I have found over the years that the best advice is human advice, by this I mean when leaders treat their people as people and as not a part of a system. That’s why I normally lean towards books like this one.

It has also confounded me that most business owners who I know have not spent a lot of time on leadership, which I think is  not only a shame but a serious contributor to the lack of effective leadership in companies in our industry. 

Although it’s true that some people are born leaders, most of us are not. Most of us have to study, read, emulate other leaders, and do whatever we can to become great leaders. That being said, reading books like this one is one of the best ways to learn leadership.

Here from this  book are some great tips on being a good leader: Italics are my comments


  • Be accessible (physically and mentally) to employees who would like my attention. To this I say amen. Be intentional when you talk to your people. Truly listen to them to the point of hearing what they have to say.
  • Be considerate of staff-members’ needs. Nothing says leadership like caring for your people. People in leadership positions who don’t care about their people, get the respect they deserve.
  • Provide employees with the training, tools, resources, and feedback required for success. Just like leaders need to be trained, everyone needs to be trained continually. You never know enough, you never can achieve full mastery of your position.
  • Keep employees in the loop: this goes without saying, but we’ll say it anyway because assuming that everyone knows is always the wrong thing to do. Part of being a good leader is repeating the same messaging over and over again. This might sound boring, but it is the only way to make sure you always have solid communications and keep everyone in the loop.
  • Help team members maintain an appropriate balance between their professional and personal lives: yes, pay attention to this. Especially when you are dealing with people under a lot of pressure. It’s better to play the long game making sure everyone is healthy both physically, and mentally, so they will be around and productive for a good long time.
  • Demonstrate respect for employee’s time and talents…as well as respect for them as individuals: managers who refuse to do this are not leaders, they are simply managers, and they will never gain the respect and admiration from  their team that a true leader needs to have. 
  • Solicit, and listen to, staff members’ ideas and concerns: this is a tough one for a lot of people.
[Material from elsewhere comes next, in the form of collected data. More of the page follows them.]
(** The invariant: while the round is open its collector holds backed ratings,
    among them a complete local batch once it was produced; a closed round has
    sent all of its envelopes and holds the ratings of the complete raters. *)
Record coordinator_ok s (ratings : Collected) : Prop := {
  ok_collected : collected_ok (round_policy s) ratings;
  ok_state : match completed_batch s with
    | None => collector s = Some (collecting s ratings) ∧ close_reason s = None
    | Some batch => collector s = None ∧ closes_with s ratings batch ∧
        local_batch s ≠ None ∧ next_outbound s = length (outbound_envelopes s) ∧
        ∃ reason, close_reason s = Some reason ∧ justified s ratings reason
    end;
  ok_local : match local_batch s with
    | None => outbound_envelopes s = []
    | Some batch => complete_in s ratings (batch_ratings batch) ∧
        encode_rating_batch (opened_wave (opened s)) batch = Ok (outbound_envelopes s)
    end;
  ok_next : next_outbound s <= length (outbound_envelopes s)
}.

Lemma complete_in_mono s ratings ratings' rs :
  collected_ok (round_policy s) ratings → collected_ok (round_policy s) ratings' → ratings ⊆ ratings' →
  complete_in s ratings rs → complete_in s ratings' rs.
Proof.
  intros Hok Hok' Hsub Hc r Hr. destruct (Hc r Hr) as [[k Hk]%elem_of_collected Hcomp]. split.
  - apply elem_of_collected. exists k. by eapply lookup_weaken.
  - by apply (complete_mono (round_policy s) ratings).
Qed.

(** ** Each operation *)

Lemma new_ok bl output opened state config s :
  new bl output opened state config = Ok s → coordinator_ok s ∅.
Proof.
  unfold new, BlockProductionRatingCollector.new.
  intros (c & Hc%map_err_Ok & [= <-])%result_bind_Ok.
  apply result_bind_Ok in Hc as (_ & _ & [_ [= <-]]%bail_Ok).
  split; [apply collected_ok_empty|done|done|cbn; lia].
Qed.

Lemma receive_ok s bytes s' ratings :
  receive_envelope s bytes = Ok s' → coordinator_ok s ratings →
  ∃ ratings', coordinator_ok s' ratings' ∧
    next_outbound s' = next_outbound s ∧ outbound_envelopes s' = outbound_envelopes s.
Proof.
  unfold receive_envelope, require_open. intros H [Hc Hst Hl Hn].
  destruct (completed_batch s) as [|] eqn:Ecb; [done|]. destruct Hst as [Hcol Hreason].
  cbn [result_bind] in H. apply result_bind_Ok in H as (c & Hr%map_err_Ok & [= <-]).
  unfold open_collector in Hr. rewrite Hcol in Hr. cbn [default from_option] in Hr.
  unfold receive_rating_envelope in Hr. apply result_bind_Ok in Hr as (e & _ & Hi%map_err_Ok).
  unfold BlockProductionRatingCollector.insert_envelope in Hi. apply bail_Ok in Hi as [_ Hi].
  unfold BlockProductionRatingCollector.insert, BlockProductionRatingCollector.updated in Hi.
  apply result_bind_Ok in Hi as (ratings' & Hi & [= <-]).
  apply insert_ok in Hi as (Hc' & -> & Hfree); [|done].
  eexists. split; [|done]. split; cbn; [exact Hc'| | |done].
  - by rewrite Ecb.
  - destruct (local_batch s); [|done]. destruct Hl as [Hl He]. split; [|done].
    eapply (complete_in_mono s); [exact Hc|exact Hc'|by apply insert_subseteq|exact Hl].
Qed.

Lemma produce_ok s x key s' ratings :
  produce_local_batch s x key = Ok s' → coordinator_ok s ratings →
  ∃ ratings', coordinator_ok s' ratings' ∧ next_outbound s = 0 ∧ next_outbound s' = 0.
Proof.
  unfold produce_local_batch, require_open. intros H [Hc Hst Hl Hn].
  destruct (completed_batch s) as [|] eqn:Ecb; [done|]. destruct Hst as [Hcol Hreason].
  cbn [result_bind] in H. apply bail_Ok in H as [Elb%dec_stable H]. rewrite Elb in Hl.
  apply result_bind_Ok in H as (batch & Hb%map_err_Ok & H).
  apply result_bind_Ok in H as (outbound & He%map_err_Ok & H).
  apply result_bind_Ok in H as (c & Hi%map_err_Ok & [= <-]).
  unfold open_collector in Hi. rewrite Hcol in Hi. cbn [default from_option] in Hi.
  unfold BlockProductionRatingCollector.insert_batch, BlockProductionRatingCollector.updated in Hi.
  apply result_bind_Ok in Hi as (ratings' & Hi & [= <-]).
  apply insert_batch_ok in Hi as (Hc' & Hsub & Hin); [|done].
  apply (wave_batch_owed (collecting s ∅)) in Hb as [(expected & Hex & _ & Hh & Hall) _].
  exists ratings'. split; [|by rewrite Hl in Hn; cbn in Hn; split; [lia|]].
  split; cbn; [exact Hc'|by rewrite Ecb| |lia]. split; [|done]. intros r Hr.
  assert (r ∈ collected_values ratings') as Hv by (apply Hin; by right). split; [done|].
  destruct (Hh r Hr) as (_ & _ & -> & _).
  destruct (complete_iff _ _ x _ Hc' Hex eq_refl eq_refl) as (b & Hb & Hiff). etrans; [exact Hb|].
  f_equal. apply Hiff. intros j Hj. destruct (Hall j Hj) as (r' & Hr' & Hrec).
  destruct (Hh r' Hr') as (_ & _ & Hx' & _).
  destruct (proj1 (elem_of_collected ratings' r')) as [k Hk]; [apply Hin; by right|].
  destruct (Hc' k r' Hk) as [-> _]. exists r'. unfold rating_key in Hk.
  rewrite Hrec, Hx' in Hk. exact Hk.
Qed.

(** Delivery hands over a prefix. *)
Lemma deliver_prefix (broadcast : list byte → result unit string) envelopes n handed failure :
  deliver broadcast envelopes = (n, handed, failure) →
  n <= length envelopes ∧ filter (λ e, is_ok (broadcast e) = true) handed = take n envelopes ∧
  (failure = None → n = length envelopes).
Proof.
  revert n handed failure. induction envelopes as [|e envelopes IH]; intros n handed failure H.
  { injection H as <- <- <-. done. }
  cbn [deliver] in H. destruct (broadcast e) as [u|m] eqn:Eb.
  - destruct (deliver broadcast envelopes) as [[n' handed'] failure'] eqn:Ed.
    injection H as <- <- <-. destruct (IH _ _ _ eq_refl) as (Hle & Hf & Hn). cbn [length take].
    rewrite filter_cons, Eb. cbn [is_ok]. rewrite decide_True by done. split_and!; [lia|by f_equal|].
    intros Hnone. by rewrite Hn.
  - injection H as <- <- <-. cbn [length take]. rewrite filter_cons, Eb. cbn.
    split_and!; [lia|done|done].
Qed.

Lemma broadcast_ok s broadcast r s' handed ratings :
  broadcast_pending s broadcast = (r, s', handed) → coordinator_ok s ratings →
  coordinator_ok s' ratings ∧ outbound_envelopes s' = outbound_envelopes s ∧
  next_outbound s <= next_outbound s' ∧
  filter (λ e, is_ok (broadcast e) = true) handed =
    take (next_outbound s' - next_outbound s) (drop (next_outbound s) (outbound_envelopes s)).
Proof.
  unfold broadcast_pending, require_open. intros H Hok. pose proof Hok as [Hc Hst Hl Hn].
  destruct (completed_batch s) as [|] eqn:Ecb.
  { injection H as <- <- <-. by rewrite Nat.sub_diag. }
  case_decide as Elb. { injection H as <- <- <-. by rewrite Nat.sub_diag. }
  destruct (deliver broadcast _) as [[n handed'] failure] eqn:Ed.
  apply deliver_prefix in Ed as (Hle & Hf & _). rewrite length_drop in Hle.
  assert (coordinator_ok (with_next s (next_outbound s + n)) ratings) as Hok'.
  { split; cbn; [done|by rewrite Ecb|done|lia]. }
  destruct failure; injection H as <- <- <-; cbn [next_outbound outbound_envelopes with_next];
    (split_and!; [done|done|lia|]); by rewrite Hf, Nat.add_comm, Nat.add_sub.
Qed.

Lemma finalize_ok s reason s' ratings :
  finalize s reason = Ok s' → require_close_prerequisites s = Ok tt → coordinator_ok s ratings →
  justified s ratings reason →
  coordinator_ok s' ratings ∧ next_outbound s' = next_outbound s ∧
  outbound_envelopes s' = outbound_envelopes s.
Proof.
  unfold finalize, require_close_prerequisites, require_open.
  intros (batch & Hb%map_err_Ok & [= <-])%result_bind_Ok Hp [Hc Hst Hl Hn] Hj.
  destruct (completed_batch s) as [|] eqn:Ecb; [done|]. destruct Hst as [Hcol Hreason].
  cbn [result_bind] in Hp. apply bail_Ok in Hp as [Hlocal [Hpending%dec_stable _]%bail_Ok].
  unfold open_collector in Hb. rewrite Hcol in Hb. cbn [default from_option] in Hb.
  destruct (complete_batch_ok (round_policy s) ratings Hc) as (batch' & Hb' & Hr & Hs & Hin).
  assert (batch' = batch) as ->.
  { assert (Ok batch' = Ok batch :> result RatingBatch PorRatingCollectorError) as E
      by (etrans; [symmetry; exact Hb'|exact Hb]). by injection E. }
  split; [|done]. split; cbn; [exact Hc| |exact Hl|exact Hn].
  split_and!; [done|by split_and!|done| |by exists reason]. unfold pending_outbound in Hpending. lia.
Qed.

(** ** Runs

    Any interleaving of the operations, with any peers, broadcasters and
    policies; the log lists the envelopes whose delivery succeeded.  A failed
    operation that changes nothing is not a step. *)
Inductive step : t → list (list byte) → t → Prop :=
  | step_produce s x key s' : produce_local_batch s x key = Ok s' → step s [] s'
  | step_receive s bytes s' : receive_envelope s bytes = Ok s' → step s [] s'
  | step_broadcast s broadcast r s' handed :
      broadcast_pending s broadcast = (r, s', handed) →
      step s (filter (λ e, is_ok (broadcast e) = true) handed) s'
  | step_quorum s policy s' : close_if_quorum s policy = Ok s' → step s [] s'
  | step_cutoff s policy wave s' : close_at_finalized_wave s policy wave = Ok s' → step s [] s'.

Inductive run : t → list (list byte) → t → Prop :=
  | run_nil s : run s [] s
  | run_snoc s log s' sent s'' : run s log s' → step s' sent s'' → run s (log ++ sent) s''.

Lemma quorum_justified s policy s' ratings :
  close_if_quorum s policy = Ok s' → coordinator_ok s ratings →
  ∃ reason, justified s ratings reason ∧ finalize s reason = Ok s' ∧
    require_close_prerequisites s = Ok tt.
Proof.
  unfold close_if_quorum. intros ([] & Hp & (progress & He & [Hr Hf]%bail_Ok)%result_bind_Ok)%result_bind_Ok
    [_ Hst _ _].
  eexists. split; [|done]. unfold quorum_progress, require_open in He.
  unfold require_close_prerequisites, require_open in Hp.
  destruct (completed_batch s); [done|]. destruct Hst as [Hcol _].
  cbn [result_bind] in He. apply map_err_Ok in He. unfold open_collector in He. rewrite Hcol in He.
  exists policy, progress. split_and!; [exact He|done|done|].
  apply not_false_iff_true, bool_decide_eq_true in Hr. exact Hr.
Qed.
Lemma cutoff_justified s policy wave s' ratings :
  close_at_finalized_wave s policy wave = Ok s' →
  ∃ reason, justified s ratings reason ∧ finalize s reason = Ok s' ∧
    require_close_prerequisites s = Ok tt.
Proof.
  unfold close_at_finalized_wave, CutoffPolicy.ensure_reached, CutoffPolicy.required_finalized_wave.
  intros ([] & Hp & (required & He%map_err_Ok & Hf)%result_bind_Ok)%result_bind_Ok.
  apply result_bind_Ok in He as (r & [-> _]%ok_or_Ok%checked_add_Some & [Hle [= <-]]%bail_Ok).
  eexists. split; [|done]. exists (CutoffPolicy.wave_lag policy). split; [done|]. lia.
Qed.

(** One step keeps the invariant, and sends the next envelopes in order. *)
Lemma coordinator_step_ok s sent s' ratings :
  step s sent s' → coordinator_ok s ratings →
  ∃ ratings', coordinator_ok s' ratings' ∧
    take (next_outbound s) (outbound_envelopes s) ++ sent =
      take (next_outbound s') (outbound_envelopes s').
Proof.
  destruct 1 as [s x key s' H|s bytes s' H|s broadcast r s' handed H|s policy s' H|s policy wave s' H];
    intros Hok.
  - destruct (produce_ok _ _ _ _ _ H Hok) as (ratings' & Hok' & -> & ->). by exists ratings'.
  - destruct (receive_ok _ _ _ _ H Hok) as (ratings' & Hok' & -> & ->). exists ratings'.
    by rewrite app_nil_r.
  - destruct (broadcast_ok _ _ _ _ _ _ H Hok) as (Hok' & E & Hle & ->). exists ratings.
    split; [done|]. rewrite E. rewrite take_drop_commute. replace (next_outbound s + _) with
      (next_outbound s') by lia.
    rewrite <-(take_drop (next_outbound s) (take (next_outbound s') (outbound_envelopes s))) at 2.
    by rewrite take_take, Nat.min_l by lia.
  - destruct (quorum_justified _ _ _ _ H Hok) as (reason & Hj & Hf & Hp).
    destruct (finalize_ok _ _ _ _ Hf Hp Hok Hj) as (Hok' & -> & ->). exists ratings.
    by rewrite app_nil_r.
  - destruct (cutoff_justified _ _ _ _ ratings H) as (reason & Hj & Hf & Hp).
    destruct (finalize_ok _ _ _ _ Hf Hp Hok Hj) as (Hok' & -> & ->). exists ratings.
    by rewrite app_nil_r.
Qed.
(* ===== verification/Authorization.v ===== *)
(** * Authorized equivocation penalties

    The constructors of penalties in [evidence.rs] of cordial-por, and
    [por/evidence.rs], [por/checkpoint_evidence.rs], [por/lifecycle/checkpoint.rs]
    and the checkpoint part of [por/transition.rs] of cordial-f1r3node-adapter:
    from finalized carriers and verified evidence to the penalty events of a
    round, and the checkpoint round that they complete. *)

From S2P Require Import Prelude Types Lace Bytes Crypto Rounds PorTypes PorMath PorCommit.
From S2P Require Import PorAudit PorState FinalOutput RatingFlow RatingRound Payload Evidence.
From stdpp Require Import options.

(** [ToString]: the text of an error, which is stored and never inspected. *)
Class Display (E : Type) := to_string : E → string.

(** ** [evidence.rs] of cordial-por *)

Module EquivocationPenalties.

(** The two policy traits: one method each. *)
Definition EquivocationAuthorizationPolicy : Type :=
  EquivocationAuthorizationContext → VerifiedEvidence.t → result unit PorError.
Definition CheckpointEquivocationAuthorizationPolicy : Type :=
  CheckpointEquivocationAuthorizationContext → VerifiedEvidence.t → result unit PorError.

Section penalties.
Context `{HO : HashOrder} `{Blake2b} `{Display VerifiedEvidence.EvidenceVerificationError}.

Definition equivocation_authorization_payload (context : EquivocationAuthorizationContext)
    (proof : VerifiedEvidence.t) : result (list byte) PorError :=
  PorCommit.Evidence.authorization_payload context (VerifiedEvidence.verified_validator proof)
    (VerifiedEvidence.canonical_bytes proof).

Definition authorize (proof : VerifiedEvidence.t) (context : EquivocationAuthorizationContext)
    (policy : EquivocationAuthorizationPolicy) : result EquivocationPenalty PorError :=
  let evidence := VerifiedEvidence.canonical_bytes proof in
  let? payload := PorCommit.Evidence.authorization_payload context
    (VerifiedEvidence.verified_validator proof) evidence in
  let? _ := policy context proof in
  Ok (mkEquivocationPenalty (VerifiedEvidence.verified_validator proof) evidence
        (Some (PorCommit.mkAuthorization (Wave context) (blake2b256 payload)
                 (VerifiedEvidence.verified_round proof)))).

Definition checkpoint_equivocation_authorization_payload (shard_id : list byte) (round : N)
    (proof : VerifiedEvidence.t) : result (list byte) PorError :=
  PorCommit.Evidence.checkpoint_intent_payload shard_id round (VerifiedEvidence.verified_validator proof)
    (VerifiedEvidence.canonical_bytes proof).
Sometimes the hardest thing for a leader to do is to listen, and of course hear what her people are saying. But it is also the most important thing for a leader to do. People need to know their opinions are valued so that they can know they are valued.
  • Help everyone develop and grow: This is so important; I suggest that you put everyone on your team on a career path plan. A great leader will consider himself the steward of his associates’ career. He is the one person who has the most influence on the individuals on his team while they are on his team. He has the power to make or break their careers. This is a great deal of responsibility and the true leader treats it as such.
  • Fairly distribute, the work and the workload: The operative word here is “fairly” yes of course, make sure that everyone does their fair share of the work. But also make sure that everyone gets to share in all the projects, especially the more challenging ones that will provide them with the career experience they need to learn and grow.


And finally, my own idea, get them ready for the next step, prepare them to be the leaders of tomorrow as well. This you will do with your actions, as well as your words. I always urge the managers I work with to train their people as if they were going to be their successors, in the end one of them will most likely be just that.

The one test of a great leader is what the people on your team, the people you are managing, think of you as a leader. Ask yourself this. Would my team follow me through hell no matter what? If the answer to that question is “yes” hopefully a resounding “yes!” then you are a truly great leader. It’s only common sense.